Treats and trainability

Labs are often used as guide dogs, search-and-rescue animals and in other service-related positions. One reason they are so good at these tasks is they are easily trained, and are especially responsive to treat rewards. Now, the dog who doesn’t respond to a treat reward is the exception, but labs may take it to a whole new level.

Health risks

Fat labs are at higher risk for a variety of health issues. These include:

  • Cancer
  • Cardiovascular ailments
  • Cranial cruciate ligament tears
  • Diabetes
  • High blood pressure
  • Hip dysplasia
  • Kidney disease
  • Respiratory disease
  • Osteoarthritis

An overweight lab is less likely to reach the average life span of 12 to 14 years enjoyed by a lab of normal weight.

What to do

Fortunately, labs are an active breed.
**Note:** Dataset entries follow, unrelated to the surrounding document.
Lemma describes_line h s1 i n v pad s2 kv : m_buf h = text (s1 ++ Own i n v pad :: s2) -> describes kv (zlen (text s1)) n v ->
  slice (name_offset kv) (name_offset kv + (name_len kv + val_len kv + 2)) (m_buf h) = n ++ [58; 32] ++ v.
Proof.
  intros Hb (Ho & Hn & _ & Hl & _). rewrite Ho, Hn, Hl, Hb, text_app. change (text (Own i n v pad :: s2)) with (line n v pad ++ text s2).
  rewrite slice_shift by lia. rewrite Z.sub_diag. unfold line.
  replace ((n ++ [58; 32] ++ v ++ repeat 32 pad ++ [13; 10]) ++ text s2) with ((n ++ [58; 32] ++ v) ++ repeat 32 pad ++ [13; 10] ++ text s2) by (rewrite <- !app_assoc; reflexivity).
  apply slice_head. rewrite !zlen_app. change (zlen [58; 32]) with 2. lia.
Qed.

(** [mergeAll] leaves no padding and no hole. *)
Lemma mergeAll_buf h : good h -> m_buf (mergeAll h) = sent (lines h) (repeat 0%nat (length (lines h))).
Proof.
  intros [[segs HL] _ _ _]. unfold mergeAll.
  assert (H : forall l out, (forall kv, kv ∈ l -> kv ∈ m_lsxpack h) -> snd (merge_lines (m_buf h) l out) = out ++ sent (omap (field_of h) l) (repeat 0%nat (length (omap (field_of h) l)))).
  { induction l as [|kv l IH]; intros out Hin; [symmetry; apply app_nil_r|]. cbn [merge_lines]. specialize (IH).
    assert (Hkv : kv ∈ m_lsxpack h) by (apply Hin; left). apply list_elem_of_lookup in Hkv as [i Hkv].
    assert (Hfi : fields h !! i = Some (field_of h kv)) by (unfold fields; rewrite list_lookup_fmap, Hkv; reflexivity).
    cbn [omap list_omap]. destruct (field_of h kv) as [[n v]|] eqn:E.
    - assert (En : name_len kv >? 0 = true) by (unfold field_of in E; destruct (name_len kv >? 0); congruence). rewrite En.
      destruct (laid_at _ _ _ _ _ HL Hfi) as (s1 & pad & s2 & Hs). destruct (laid_kv _ _ HL _ _ _ _ _ _ Hs) as (kv' & Hkv' & Hd). rewrite Hkv in Hkv'. injection Hkv' as <-.
      rewrite (describes_line h s1 i n v pad s2 kv) by (try exact Hd; rewrite <- Hs; apply laid_buf, HL).
      destruct (merge_lines _ _ _) as [l' out'] eqn:Em. cbn [snd]. specialize (IH (out ++ (n ++ [58; 32] ++ v) ++ [13; 10]) ltac:(intros; apply Hin; right; assumption)). rewrite Em in IH. cbn [snd] in IH.
      rewrite IH. cbn [length repeat]. unfold sent. cbn [zip_with concat fst snd]. unfold line. cbn [repeat]. rewrite <- !app_assoc. reflexivity.
    - assert (En : name_len kv >? 0 = false) by (unfold field_of in E; destruct (name_len kv >? 0); congruence). rewrite En.
      specialize (IH out ltac:(intros; apply Hin; right; assumption)). destruct (merge_lines _ _ _) as [l' out']. exact IH. }
  specialize (H (m_lsxpack h) [] ltac:(auto)). destruct (merge_lines _ _ _) as [l out]. cbn in *. rewrite H.
  assert (E : omap (field_of h) (m_lsxpack h) = lines h) by (unfold lines, fields; clear; induction (m_lsxpack h) as [|kv l IH]; [reflexivity|]; cbn; destruct (field_of h kv); cbn; rewrite IH; reflexivity).
  rewrite E. reflexivity.
Qed.
Definition appendExistHeader (index name_off name_n val_off val_n : Z) (u : UnpackedHeaders) : Z * UnpackedHeaders :=
  let index := if index =? UPK_HDR_UNKNOWN then H_UNKNOWN else index in
  let entry := Hdr true name_off name_n val_off val_n 0 index (negb (index =? H_UNKNOWN)) in
  let pos := getHeaderCount u in
  (pos, note_pos index pos (on_lsxpack (fun l => l ++ [entry]) u)).

Definition appendReqLine (method url : list Z) (u : UnpackedHeaders) : UnpackedHeaders :=
  let b := append_unsafe (method ++ [32]) (guarantee (zlen method + zlen url + 17) (m_buf u)) in
  set_url_offset (bsize b) (set_url (m_url u) (zlen url) (set_methodLen (zlen method) (on_buf (fun _ => append_unsafe (url ++ s_http11) b) u))).

Definition setReqLine (method uri qs : list Z) (u : UnpackedHeaders) : UnpackedHeaders :=
  let b := guarantee (zlen method + zlen uri + zlen qs + 18) (m_buf u) in
  let b := if bsize b =? HEADER_BUF_PAD then append_unsafe (method ++ [32]) b else move_to HEADER_BUF_PAD method b in
  let target := uri ++ (if 0 <? zlen qs then [63] ++ qs else []) in
  set_url_offset (bsize b) (set_url (m_url u) (zlen target) (set_methodLen (zlen method) (on_buf (fun _ => append_unsafe (target ++ s_http11) b) u))).

Definition endHeader (u : UnpackedHeaders) : UnpackedHeaders := on_buf (append_unsafe [13; 10]) u.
Lots of walking and running can keep him – and you – in good shape. Since labs are so easily trained, find an activity you both like to keep your dog moving and motivated. Consider agility, Flyball, tracking, even dock diving – a water-loving dog’s favorite. Labs do well at almost every canine sport.  

Feed your lab a good quality dog food and count calories. Adult labs require about 30 calories per pound of bodyweight daily, while less active, senior labs do well between 20 and 25 calories per pound. Choose a food consisting of at least 25 percent protein, with active dogs needing more than that. Talk to your vet about the ideal weight for your pet and monitor his weight regularly. A very active dog may need more daily calories, while a couch potato needs less. Some older labs remain quite spry, so they might require a higher caloric intake.

Adjust your lab’s food intake according to his exercise regimen. If he isn’t getting as much exercise, cut back. If he’s exercising a great deal, he needs more calories. Avoid those pleading brown eyes at the dinner table or while you’re snacking. It really is for his own good.